Sixteen children in this study had shortness of breath at the time of admission, with significant dyspnoea in 12 children. After treatment with anti-infectives and oxygen inhalation after admission, 16 children still had unsatisfactory improvement in shortness of breath. After removing the secretions and bronchial casts, the shortness of breath was significantly relieved, indicating that sucking or clamping out casts under fibreoptic bronchoscopy is the most important means to improve ventilation in children with PB [1, 18]. We suggest that the casts can cause severe or extensive airway blockage in some children, and long-term bronchoscopic operations may aggravate hypoxia; therefore, it is difficult to remove the casts completely at once. In such situations, drugs such as acetylcysteine or Mucosolvan can be used for lavage to promote dissolution of the casts, and foreign body forceps can be used repeatedly until the casts are successfully clamped out. In three children in this study, clamping under bronchoscopy was performed thrice before the casts were completely removed. Thirty-eight children still required drugs like anti-infectives, glucocorticoids, and gamma globulin to improve their clinical symptoms, which suggests that besides early identification and removal of bronchial casts to relieve respiratory tract obstruction, treatment of the primary disease is also equally important.

The gold standard for the diagnosis of PB is the removal of bronchial tree molding, which depends on bronchoscopy. At present, we advocate early bronchoscopy for children with radiographic findings of large patches of lung consolidation or atelectasis, which provides us with the possibility of finding plastic shape. As can be seen from the cases included in our study, the children had high fever accompanied by cough and dyspnea, and imaging showed atelectasis and abnormal coagulation function, which required high vigilance for the formation of plastic. Some scholars point out that the following situations also need to be alert to the occurrence of PB [3, 11, 18]: (1) Severe respiratory tract obstruction, ventilation dysfunction and intractable hypoxemia appeared in a short time. (2) Routine ventilation through endotracheal intubation ventilator, intensive nursing and sputum aspiration could not improve ventilation. (3) There was no obvious history of foreign body inhalation. Respiratory sound of lungs decreased or even disappeared.

Limitations of this study

First, this is a retrospective analysis, and the summary of clinical characteristics of PB in children is still too general; In addition, no further studies have been done on the correlation between bronchoscopic manifestations of PB and etiology. Second, the sample size is still small, and the clinical features summarized in this paper may be limited. Third, 86% of all PB cases in this study had positive results of ADV and/or MP test. Compared with other pathogen infected cases, the difference in sample number was too significant to be suitable for inter-group statistical control study. Analysis of the reasons may be related to regional differences, epidemiological characteristics in recent two years and other factors, so the study results may be biased, and can not fully reflect the proportion of ADV and MP in PB infection pathogens.

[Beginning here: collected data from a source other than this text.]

(* ===== verification/Task.v ===== *)
(** Tasks (kernel/core/task.c), the interrupt hooks that reschedule
    (kernel/core/irq.c), wait queues (kernel/core/waitqueue.c) and ticks
    (kernel/core/tick.c). *)

From S2P Require Import Prelude Timeout Sched Mutex.
Import Sched Mutex.
#[local] Open Scope Z_scope.

Module Task.

Implicit Types (k : kst) (t o : tid) (m : mid) (p : Z) (q : qid) (c : cid) (x : KTask).

Definition k_task_create t p k : kst :=
  upd_tasks <[t := MkTask SUSPENDED p p false [] None 0 None]> k.

Definition k_task_resume c t k : outcome (Z * bool * kst) :=
  x ← task_at t k;
  if negb (bool_decide (state x = SUSPENDED)) then Ok (- EINVAL, false, k) else
  _ ← k_assert (bool_decide (link x = None)) "Assertion failed: k_list_is_null(&task->link)";
  k ← _k_sched_enqueue t k;
  '(b, k) ← _k_sched_may_yield c t k;
  Ok (0, b, k).

Definition current c k : outcome tid :=
  y ← cpu_at c k; deref (cpu_task y) "no current task".

Definition k_task_yield c k : outcome kst :=
  t ← current c k;
  k ← _k_sched_enqueue t k;
  _k_sched_yield_locked c k.

Definition k_task_wake t k : outcome kst :=
  x ← task_at t k;
  if bool_decide (sleep_on_mutex x = None) && negb (bool_decide (state x = SLEEP_UNWAKEABLE))
  then _k_sched_resume t (- EINTR) k else Ok k.

(** [_k_timeout_destroy] unlinks the task's timeout entry without adjusting
    the entry that follows. *)
Definition k_task_exit c k : outcome kst :=
  t ← current c k;
  let k := set_timeouts (filter (λ n, Timeout.te_id n ≠ t) (timeouts k)) k in
  _k_sched_yield_locked c (upd_task t (set_state DESTROYED) k).

Definition k_task_suspend c k : outcome kst :=
  t ← current c k;
  _k_sched_yield_locked c (upd_task t (set_state SUSPENDED) k).

Definition k_irq_handler_begin c k : outcome kst :=
  y ← cpu_at c k;
  Ok (upd_cpus <[c := MkCpu (cpu_task y) (lock_count y + 1)]> k).

Definition k_irq_handler_end c k : outcome (bool * kst) :=
  y ← cpu_at c k;
  let count := lock_count y - 1 in
  let k := upd_cpus <[c := MkCpu (cpu_task y) count]> k in
  _ ← k_assert (0 <=? count) "Assertion failed: count >= 0";
  match cpu_task y with
  | Some t =>
      x ← task_at t k;
      if (count =? 0) && reschedule x then
        k ← _k_sched_enqueue t (upd_task t (set_reschedule false) k);
        k ← _k_sched_yield_locked c k;
        Ok (true, k)
      else Ok (false, k)
  | None => Ok (false, k)
  end.
(** C4: an idle CPU of a reachable state switches to the task that has been
    ready the longest among those of the best ready priority, which becomes
    its current task and leaves the run queue, or finds that no task is ready. *)
Theorem dispatch_picks_highest (ncpu : nat) s c y :
  reachable ncpu s → cpus (ks s) !! c = Some y → cpu_task y = None →
  ∃ r k, sched_dispatch c (ks s) = Ok (r, k) ∧
    match r with
    | None => k = ks s ∧ ∀ u xu, tasks (ks s) !! u = Some xu → state xu ≠ READY
    | Some t => ∃ x l, tasks (ks s) !! t = Some x ∧ state x = READY ∧
        queues (ks s) (QRun (priority x)) = t :: l ∧
        (∀ u xu, tasks (ks s) !! u = Some xu → state xu = READY → priority x ≤ priority xu) ∧
        tasks k = <[t := set_state RUNNING (set_link None x)]> (tasks (ks s)) ∧
        cpus k = <[c := MkCpu (Some t) (lock_count y)]> (cpus (ks s)) ∧
        mutexes k = mutexes (ks s) ∧ timeouts k = timeouts (ks s)
    end.
Proof.
  intros Hr Hy Hyt. destruct (dispatch_ok (ks s) c y (si_k _ (reachable_inv _ _ Hr)) Hy Hyt) as (r & k & E & H).
  exists r, k. split; [done|]. destruct r as [t|]; [|done].
  destruct H as (x & l & ? & ? & ? & ? & _ & _ & ? & ? & ? & ? & _). exists x, l. by split_and!.
Qed.

(** C5: what locking a mutex does in a reachable state, by the owner of the
    mutex.  A free mutex is taken: the call returns 0, the task owns the mutex
    and has it in its list, and nothing else changes; only the assertion that
    the task is as urgent as the mutex can fail.  The owner itself gets
    K_ERR_DEADLK, and nothing changes.  Anybody else does not return: the
    task sleeps on the mutex, off its CPU, in the timeout queue exactly if it
    gave a timeout, the owner is the same and has at least its priority. *)
Theorem mutex_lock_spec (ncpu : nat) s c t x m mx timeout :
  reachable ncpu s → free_task c s = Some t → tasks (ks s) !! t = Some x → mutexes (ks s) !! m = Some mx →
  match exec (EMutexLock c m timeout) s, owner mx with
  | Ok s', None => conts s' !! t = None ∧ rets s' !! t = Some 0 ∧
      mutexes (ks s') = <[m := MkMutex (Some t) (m_priority mx)]> (mutexes (ks s)) ∧
      tasks (ks s') = <[t := set_owned (m :: owned_mutexes x) x]> (tasks (ks s)) ∧
      queues (ks s') = queues (ks s) ∧ cpus (ks s') = cpus (ks s) ∧ timeouts (ks s') = timeouts (ks s)
  | Panic w, None => w = prio_assert ∧ m_priority mx < priority x
  | Ok s', Some o =>
      if decide (o = t) then conts s' !! t = None ∧ rets s' !! t = Some K_ERR_DEADLK ∧ ks s' = ks s
      else conts s' !! t = Some (CMutex m timeout) ∧ t ∈ queues (ks s') (QMutex m) ∧
        (∃ y, cpus (ks s') !! c = Some y ∧ cpu_task y = None) ∧
        (t ∈ ids (ks s') ↔ timeout ≠ 0) ∧
        ∃ mx' xo, mutexes (ks s') !! m = Some mx' ∧ owner mx' = Some o ∧
          tasks (ks s') !! o = Some xo ∧ priority xo ≤ pr (ks s') t
  | Panic w, Some o => o ≠ t ∧ lock_err w
  end.
Proof.
  intros Hr Hf Hx Hm. pose proof (reachable_inv _ _ Hr) as Hs.
  destruct (free_task_ok c s t Hs Hf) as (y & x' & Hy & Hyt & Hct & Hx' & Hrun & Hsl & Hn).
  assert (wp (mutex_lock_step c t m timeout (ks s)) lock_err (λ rk, locked (ks s) c t m timeout rk.1 rk.2)) as Hl
    by (eapply (lock_step_ok (ks s) c y t m timeout x); [apply Hs|done..|eauto]).
  pose proof (lock_step_cases (ks s) t m mx x c timeout Hx Hm) as Hc.
  cbn [exec]. unfold k_mutex_timed_lock. rewrite (current_of _ _ _ _ Hy Hyt). cbn [mbind outcome_bind].
  destruct (owner mx) as [o|] eqn:Ho; [case_decide as Hot|].
  - rewrite Hc. simpl. by rewrite lookup_partial_alter_eq, lookup_insert_eq.
  - destruct (mutex_lock_step c t m timeout (ks s)) as [[r k]|]; [|done]. cbn [mbind outcome_bind].
    rewrite (Hc r k eq_refl) in *. unfold lock_done. simpl in *. destruct Hl as (Hk & _ & _ & (y' & _ & Hcp) & Hids & Hq & Hmo).
    rewrite lookup_partial_alter_eq. destruct (Hmo m mx Hm) as (mx' & Hmx' & Ho'). rewrite Ho in Ho'. pose proof (proj1 Hk) as Hw.
    destruct (proj1 (w_owner _ _ _ Hw m mx' o Hmx') Ho') as (xo & Hxo & Hin). split_and!; try done.
    + rewrite Hcp, lookup_insert_eq. eauto.
    + rewrite Hids. naive_solver.
    + exists mx', xo. split_and!; try done. transitivity (m_priority mx'); [|by apply (w_bound _ _ _ Hw m mx' t)].
      rewrite (w_eff _ _ _ Hw o xo ltac:(done) Hxo). transitivity (mpr (mutexes k) m); [by apply eff_le_mpr|]. unfold mpr. by rewrite Hmx'.
  - destruct Hc as [[-> _]|[-> Hp]]; [|done]. simpl. rewrite lookup_partial_alter_eq, lookup_insert_eq. split_and!; try done.
    apply map_eq. intros u. destruct (decide (u = t)) as [->|Hne]; [by rewrite lookup_alter_eq, lookup_insert_eq, Hx|by rewrite lookup_alter_ne, lookup_insert_ne].
Qed.

Lemma expiry_ok (ncpu : nat) s delta :
  reachable ncpu s → 0 ≤ delta →
  let ds := Timeout.deadlines_from 0 (timeouts (ks s)) in
  ∃ k, _k_sched_adjust_timeouts delta (ks s) = Ok k ∧
    Timeout.deadlines_from 0 (timeouts k) = Timeout.pending delta ds ∧
    mutexes k = mutexes (ks s) ∧ cpus k = cpus (ks s) ∧
    ∀ u x, tasks (ks s) !! u = Some x →
      tasks k !! u = Some (if decide (u ∈ Timeout.expired delta ds ∧ state x = SLEEP)
                           then resumed K_ERR_TIMEDOUT x else x).
Proof.
  intros Hr Hd ds. destruct (adjust_timeouts_ok (ks s) delta (si_k _ (reachable_inv _ _ Hr)) Hd)
    as (k & E & _ & _ & Hm & Hc & Hds & _ & Ht). exists k. split_and!; try done.
  intros u x Hx. rewrite (Ht u x Hx). unfold timed_out. repeat case_decide; naive_solver.
Qed.
(* ===== verification/Buf.v ===== *)
(** The buffer cache (kernel/fs/buf.c).

    Cached blocks are buffers on one list, most recently released first.  Each
    buffer has a reference count, changed under the spinlock of the cache, and
    a mutex that protects its data and flags.  [buf_read] and [buf_release] are
    split where another task can run: after the spinlock is given up, while the
    mutex is waited for, and while the device is at work; [exec] runs one such
    step of one task.  The list is the abstract list Klist.v refines.

    A device is a list of bytes.  A request on it is one step, and moves a block
    from or to the address that [sd_start_transfer] (kernel/drivers/sd/sd.c)
    gives to the card, the product of block number and block size in 32 bits:
    blocks of different sizes can overlap, and the cache does not see it.  The
    theorems are about callers whose blocks do not ([layout_ok]); those of an ext2
    file system do not ([ext2_layout_ok]).  Whether an allocation succeeds is asked of an oracle.  The local variable
    [unused] of [buf_cache_lookup] is not initialised: [None] stands for its
    indeterminate value, and using it is a fault. *)

From S2P Require Import Prelude Store Bytes.
Import Bytes.
#[local] Open Scope Z_scope.

Module Buf.

Notation bid := Z (only parsing).
Notation tid := Z (only parsing).

Definition BUF_CACHE_MAX_SIZE : Z := 1024.

Record Buf := MkBuf {
  bkey : key;                     (* dev, block_size, block_no *)
  data : option (list Z);         (* None: not yet filled *)
  valid : bool;
  dirty : bool;
  ref_count : Z;
  mutex : option tid }.

(** *** Devices *)

Definition SD_BLOCKLEN : Z := 512.

(** [arg = buf->block_no * buf->block_size] *)
Definition block_off (k : key) : nat := Z.to_nat (u32 (key_no k * key_size k)).
Definition block_len (k : key) : nat := Z.to_nat (key_size k).

(** The bytes of all devices, by device number. *)
Abbreviation devices := (gmap Z (list Z)).

Definition dev_read (D : devices) (k : key) : option (list Z) :=
  B ← D !! key_dev k;
  if bool_decide (block_off k + block_len k ≤ length B)%nat then Some (slice B (block_off k) (block_len k)) else None.
Definition dev_write (D : devices) (k : key) (d : list Z) : devices :=
  match D !! key_dev k with Some B => <[key_dev k := splice B (block_off k) d]> D | None => D end.

(** Where a task is inside [buf_read] or [buf_release]. *)
Inductive place :=
| Locking (b : bid) (k : key)     (* asked for k, has its reference, waits for the mutex *)
| Filling (b : bid) (k : key)     (* has the mutex, about to read the block *)
| Putting (b : bid).              (* gave up the mutex, still has its reference *)

Record st := MkSt {
  cache : list bid;
  csize : Z;
  bufs : gmap bid Buf;
  next : bid;                     (* the next object of buf_pool *)
  devs : gset Z;
  disk : devices;
  oracle : nat → bool;
  asked : nat;
  places : gmap tid place }.

Implicit Types (s : st) (b : bid) (t : tid) (k : key) (x : Buf).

In conclusion, in children presenting with recurrent fever, shortness of breath, increased LDH, D-dimer, and FDP levels, and pulmonary consolidation and atelectasis accompanied by pleural effusion on lung imaging, PB should be suspected as a complication of an ongoing respiratory tract infection. We suggest that bronchoscopy should be performed as early as possible to remove the casts and relieve the respiratory tract obstruction. Meanwhile, attention should be paid to treatment of the primary disease in such cases.